Definition lease_prepare_document_change (self : JsProviderLease) (identity : JsIdentityRef)
    (request : Value) : Task JsProviderDocumentChangeSession :=
  let* q := sync (lift (from_value de_change_request request)) in
  let* s := with_authorized self capability.IDENTITY_DOCUMENT_UPDATE
    (facade (let! p := manager_get (identity_ref_of identity) in
             scoped_keep p.2 (prepare_document_change p.1 q))) in
  sync (new_provider_change self s).
Definition lease_resume_document_change (self : JsProviderLease) (identity : JsIdentityRef)
    : Task (option JsProviderDocumentChangeSession) :=
  let* s := with_authorized self capability.IDENTITY_DOCUMENT_UPDATE
    (facade (let! p := manager_get (identity_ref_of identity) in
             scoped_keep p.2 (resume_document_change p.1))) in
  sync (map_session (new_provider_change self) ((λ c, (c, s.2)) <$> s.1)).
Definition lease_prepare_identity_transition (self : JsProviderLease) (request : Value)
    : Task JsProviderIdentityTransitionSession :=
  let* q := sync (lift (from_value de_transition_request request)) in
  let* s := with_authorized self capability.IDENTITY_DOCUMENT_UPDATE
    (facade (asks_facade (λ m, prepare_identity_transition m q))) in
  sync (new_provider_transition self s).
Definition lease_resume_identity_transition (self : JsProviderLease) (did : string)
    : Task (option JsProviderIdentityTransitionSession) :=
  let* s := with_authorized self capability.IDENTITY_DOCUMENT_UPDATE
    (facade (resume_identity_transition did)) in
  sync (map_session (new_provider_transition self) s).
Definition lease_begin_device_enrollment (self : JsProviderLease) (request : Value)
    : Task JsProviderEnrollmentSession :=
  let* q := sync (lift (from_value de_device_enrollment request)) in
  let* s := with_authorized self capability.IDENTITY_CREATE (facade (begin_device_enrollment q)) in
  sync (new_provider_enrollment self s).
Definition lease_begin_request_signing_enrollment (self : JsProviderLease) (request : Value)
    : Task JsProviderEnrollmentSession :=
  let* q := sync (lift (from_value de_request_signing_enrollment request)) in
  let* s := with_authorized self capability.IDENTITY_CREATE
    (facade (begin_request_signing_enrollment q)) in
  sync (new_provider_enrollment self s).
Definition lease_resume_enrollment (self : JsProviderLease) (identity : JsIdentityRef)
    : Task (option JsProviderEnrollmentSession) :=
  let* s := with_authorized self capability.IDENTITY_CREATE
    (facade (resume_enrollment (identity_ref_of identity))) in
  sync (map_session (new_provider_enrollment self) s).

* * * *

Send back the lines of the records word for word, from the very first through the line containing "sync (map_session (new_provider_transition".

> [ANSWER SECTION]
Definition lease_prepare_document_change (self : JsProviderLease) (identity : JsIdentityRef)
    (request : Value) : Task JsProviderDocumentChangeSession :=
  let* q := sync (lift (from_value de_change_request request)) in
  let* s := with_authorized self capability.IDENTITY_DOCUMENT_UPDATE
    (facade (let! p := manager_get (identity_ref_of identity) in
             scoped_keep p.2 (prepare_document_change p.1 q))) in
  sync (new_provider_change self s).
Definition lease_resume_document_change (self : JsProviderLease) (identity : JsIdentityRef)
    : Task (option JsProviderDocumentChangeSession) :=
  let* s := with_authorized self capability.IDENTITY_DOCUMENT_UPDATE
    (facade (let! p := manager_get (identity_ref_of identity) in
             scoped_keep p.2 (resume_document_change p.1))) in
  sync (map_session (new_provider_change self) ((λ c, (c, s.2)) <$> s.1)).
Definition lease_prepare_identity_transition (self : JsProviderLease) (request : Value)
    : Task JsProviderIdentityTransitionSession :=
  let* q := sync (lift (from_value de_transition_request request)) in
  let* s := with_authorized self capability.IDENTITY_DOCUMENT_UPDATE
    (facade (asks_facade (λ m, prepare_identity_transition m q))) in
  sync (new_provider_transition self s).
Definition lease_resume_identity_transition (self : JsProviderLease) (did : string)
    : Task (option JsProviderIdentityTransitionSession) :=
  let* s := with_authorized self capability.IDENTITY_DOCUMENT_UPDATE
    (facade (resume_identity_transition did)) in
  sync (map_session (new_provider_transition self) s).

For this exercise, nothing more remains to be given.